第1回 カタクリ

2023/05/12

  「春の妖精」の別名をもつカタクリ。落葉広葉樹林に自生するカタクリは、まだ寒さの残る3月中旬頃から日当たりの良い場所に紅紫色の花をのぞかせ、一足早い春の訪れを告げる。
 千葉県柏市のあけぼの山農業公園では、本館近くの山の斜面に、毎年3月中旬から下旬にかけて約100株のカタクリが花を咲かせる。花茎は10〜15cm、地面に向いた花弁を反り返らせるようにして開くが、この可憐な姿が見られるのはわずか2週間足らず。日差しが弱い日は花は閉じているので、開花に出合えたら幸運だ。

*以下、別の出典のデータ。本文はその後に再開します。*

Lemma set_finalized_at self x b :
  tree_inv self -> fork_get (blocks self) x = Some b ->
  match update_finality self x (hd_number (bl_header b)) with
  | None => set_finalized_inner self x = None
  | Some fin => exists self' yielded changed, set_finalized_inner self x = Some (self', yielded, changed) /\
      finalized_at self self' x b fin yielded changed
  end.
Proof.
  intros Hinv Hx. pose proof (ti_rep _ Hinv) as Hwf. assert (in_tree (blocks self) x) as Hxt by (eexists; done).
  unfold set_finalized_inner. rewrite Hx. destruct (update_finality self x _) as [fin|]; [|done].
  destruct (update_best_spec self x Hwf (ti_scored _ Hinv) (ti_keys _ Hinv) Hxt (ti_best _ Hinv)) as (best & changed & -> & Hbest & Hch).
  destruct (proj2 (fork_get_parent (blocks self) x) Hxt) as [xpar Hxpar].
  destruct (accepted_engine _ _ _ _ (ti_accepted _ Hinv x b xpar Hx Hxpar)) as (fc & -> & Hengine & Hnone).
  destruct (updates_get_mut (blocks self) x (swap_header (finalized_block_header self)) Hwf Hxt) as (t1 & -> & Hup).
  rewrite (ti_hash _ Hinv x b Hx). pose proof (updates_wf _ _ _ Hup Hwf) as [f1 Hf1].
  assert (in_tree t1 x) as Hxt1 by (by apply (updates_some _ _ _ _ Hup)).
  destruct (prune_ancestors_to t1 f1 x Hf1 Hxt1) as (outs & t2 & Hrun & Hpr1 & Hnd & Houts).
  destruct (prune_all_queries t1 f1 x false Hf1 Hxt1) as (outs' & t2' & Hrun' & _ & _ & _ & _ & Hpath).
  unfold prune_ancestors in Hrun |- *. rewrite Hrun in Hrun'. injection Hrun' as <- <-. rewrite Hrun.
  pose proof (pruned_after_update (blocks self) x Hwf t1 t2 _ Hup Hpr1) as Hpr.
  destruct (finalized_iter_spec (blocks_by_hash self) outs) as (by_hash & -> & Hbh).
  eexists _, _, _. split; [reflexivity|]. split; try done; [|by apply Hnone|by eapply yielded_after].
  set (self' := with_blocks t2 by_hash _).
  split; cbn [self' with_blocks with_current_best with_finality with_finalized blocks finalized_block_header finalized_block_hash blocks_by_hash current_best].
  - apply Hpr.
  - intros k [d Hd]. apply (ti_keys _ Hinv). apply (pr_get _ _ _ Hpr) in Hd as (? & _). by exists d.
  - by eapply ti_hash.
  - intros k d (Hd & _)%(pr_get _ _ _ Hpr). by eapply ti_hash.
  - by eapply index_after.
  - intros k d (Hd & _)%(pr_get _ _ _ Hpr). by eapply ti_header.
  - intros k d q Hd Hq. apply (accepted_after self x b t2 Hinv Hx Hpr self' k d q); try done. by apply Hnone.
  - by apply (pruned_best (blocks self) x Hwf t2 Hpr).
Qed.

End finality.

 もともと人の手によって適度に整備された里山に自生していたカタクリだが、近年では天然記念物に指定されている場所も多く、種の保全が叫ばれている。同園では芽が出る前に周囲の落ち葉を掃き、枯れ枝を取り除いてカタクリが育ちやすい環境を整えている。遅咲きの梅や早咲きの桜とともにお目見えするカタクリの花を、心待ちに訪れる人も多い。

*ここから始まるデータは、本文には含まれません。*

(** The epochs of the children of a block, given its number. *)
Definition specific_valid (number : u64) (spec : VerifyConsensusSpecific) : Prop :=
  match spec with
  | SpecificBabe current next => epochs_valid number current next /\ 0 <= epoch_index next
  | _ => True
  end.

Section epochs.
Context `{Platform} `{Nom} `{NomMulti} `{Blake2b} `{Schnorrkel} `{Powf} `{Ed25519}.
Context {T : Type}.
Implicit Types self : NonFinalizedTree T.

(** What a header that is accepted says about the epochs. *)
Lemma babe_accepted_epochs (config : VerifyConfig) s :
  verify_header config = Some (Ok s) ->
  match vs_epoch_transition_target s with
  | None => is_Some (bc_parent_block_epoch config)
  | Some target => epoch_index target = epoch_index (bc_parent_block_next_epoch config) + 1 /\
      is_u64 (epoch_index target) /\ is_Some (start_slot_number target) /\ epoch_valid target
  end.
Proof.
  unfold verify_header. cbv zeta. intros (pre & _ & Hv)%step_Ok. apply outcome_bind_Ok in Hv as (p & _ & Hv).
  apply outcome_bind_Ok in Hv as (pslot & _ & Hv). destruct (negb (epochs_asserted config pslot)); [done|].
  apply step_Ok in Hv as (info & _ & Hv). apply outcome_bind_Ok in Hv as (epoch & Hepoch & Hv).
  apply outcome_bind_Ok in Hv as (u1 & _ & Hv). apply step_Ok in Hv as (seal & _ & Hv).
  apply outcome_bind_Ok in Hv as (seal' & _ & Hv). apply outcome_bind_Ok in Hv as (sig & _ & Hv).
  apply step_Ok in Hv as (target & Ht & Hv). apply outcome_bind_Ok in Hv as (u & Hval & Hv).
  apply step_Ok in Hv as (hash & _ & Hv). apply outcome_bind_Ok in Hv as (author & _ & Hv).
  apply step_Ok in Hv as (key & _ & Hv). destruct (negb _); [done|].
  apply outcome_bind_Ok in Hv as (u2 & _ & Hv). apply outcome_bind_Ok in Hv as (u3 & _ & [= <-]). cbn [vs_epoch_transition_target].
  unfold block_epoch_info in Hepoch. destruct info as [[info cfg]|]; cbn [transition_target] in Ht.
  - rewrite bool_decide_eq_true_2 in Hepoch by eauto.
    assert (epoch = bc_parent_block_next_epoch config) as ->.
    { destruct (bc_parent_block_epoch config); repeat case_match; congruence. }
    apply step_Ok in Ht as (index & Hi & Ht). apply step_Ok in Ht as (start & _ & Ht).
    apply step_Ok in Ht as (l & _ & [= <-]). cbn [validate_target] in Hval.
    unfold checked_add in Hi. apply checked_Some in Hi as [-> Hu]. cbn [epoch_index start_slot_number]. split_and!; [done|done|eauto|].
    set (target := mkBabeEpochInformation _ _ _ _ _ _) in *. unfold BabeEpochInformation_validate in Hval.
    destruct (BabeEpochInformationRef_validate (BabeEpochInformationRef_from target)) as [[]|] eqn:E; [|done].
    by apply epoch_validate_spec in E.
  - injection Ht as <-. rewrite bool_decide_eq_false_2 in Hepoch by (by intros [? ?]).
    destruct (bc_parent_block_epoch config); [eauto|]. case_match; done.
Qed.

Lemma epoch_valid_ref e : epoch_valid (BabeEpochInformationRef_from e) <-> epoch_valid e.
Proof. done. Qed.

(** The epochs of a block follow those of its parent. *)
Lemma accepted_valid self par parent spec h c :
  parent_header self par = Some parent -> parent_consensus self par = Some spec ->
  specific_valid (hd_number parent) spec -> 0 <= hd_number parent -> accepted self par h c ->
  specific_valid (hd_number h) (specific_of c).
Proof.
  intros Hp Hspec Hvalid Hnn (parent' & spec' & now & consensus & s & Hp' & Hspec' & Hc & Hv & Hs).
  assert (parent' = parent) as -> by congruence. assert (spec' = spec) as -> by congruence.
  pose proof (lk_number _ _ (verify_linked _ _ Hv)) as Hn. cbn in Hn.
  assert (hd_number h <> 0) as Hne by lia.
  destruct spec as [|l|current next]; [|destruct s as [[]|? []]; cbn in Hs; try done; by injection Hs as <-|].
  { by destruct s as [[]|? []]. }
  destruct Hvalid as [[Hvn Hvs Hvc Hve] Hi]. destruct s as [[]|slot target]; cbn in Hs; try done.
  unfold header_config_consensus in Hc. cbn [vc_chain vc_consensus] in Hc. destruct (finalized_consensus self) as [| |c0 n0 spe]; [done|done|].
  injection Hc as <-. unfold verify in Hv. apply step_Ok in Hv as (hash & _ & Hv). do 2 (case_if; [done|]).
  apply step_Ok in Hv as (engine & _ & Hv). destruct engine; [done|]. unfold verify_consensus in Hv. cbn [ho_consensus] in Hv.
  apply step_Ok in Hv as (other & _ & Hv). destruct other; [done|].
  apply outcome_bind_Ok in Hv as (r & Hr%outcome_map_err_Ok & [= <- Ht]). apply babe_accepted_epochs in Hr. rewrite Ht in Hr. clear Ht.
  destruct target as [target|]; injection Hs as <-; cbn [specific_of specific_valid].
  - destruct Hr as (Hidx & Hu & [st Hst] & Hev). cbn in Hidx.
    split; [split|lia]; [done| | |].
    + rewrite Hst. split; [done|]. lia.
    + done.
    + intros e [= <-]. unfold start_at. split_and!; [done| |].
      * destruct (start_slot_number next); by eexists.
      * cbn. unfold wadd. rewrite Hidx in *. by apply wrap_small.
  - cbn in Hr. apply fmap_is_Some in Hr as [e He]. split; [split|done]; [done|done| |done].
    rewrite He. split; [done|lia].
Qed.

(** ** The finalized block *)

Record finalized_valid self : Prop := {
  fv_number : 0 <= hd_number (finalized_block_header self);
  fv_spec : forall spec, parent_consensus self None = Some spec -> specific_valid (hd_number (finalized_block_header self)) spec;
  fv_grandpa : forall set_id triggered scheduled, finality self = FinalityGrandpa set_id triggered scheduled ->
    grandpa_valid (hd_number (finalized_block_header self)) set_id scheduled
}.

 花を咲かせたあとは5月頃までに葉を落とし、枯れて地上から姿を消す。その後長い休眠に入り、地下茎で養分を蓄え、雪解けを待ってふたたび地上に細い葉を伸ばすのだ。跡形もなく消えて春の光と共にそっと姿を現すカタクリは、まさに妖精さながらに短い命のきらめきを放つ。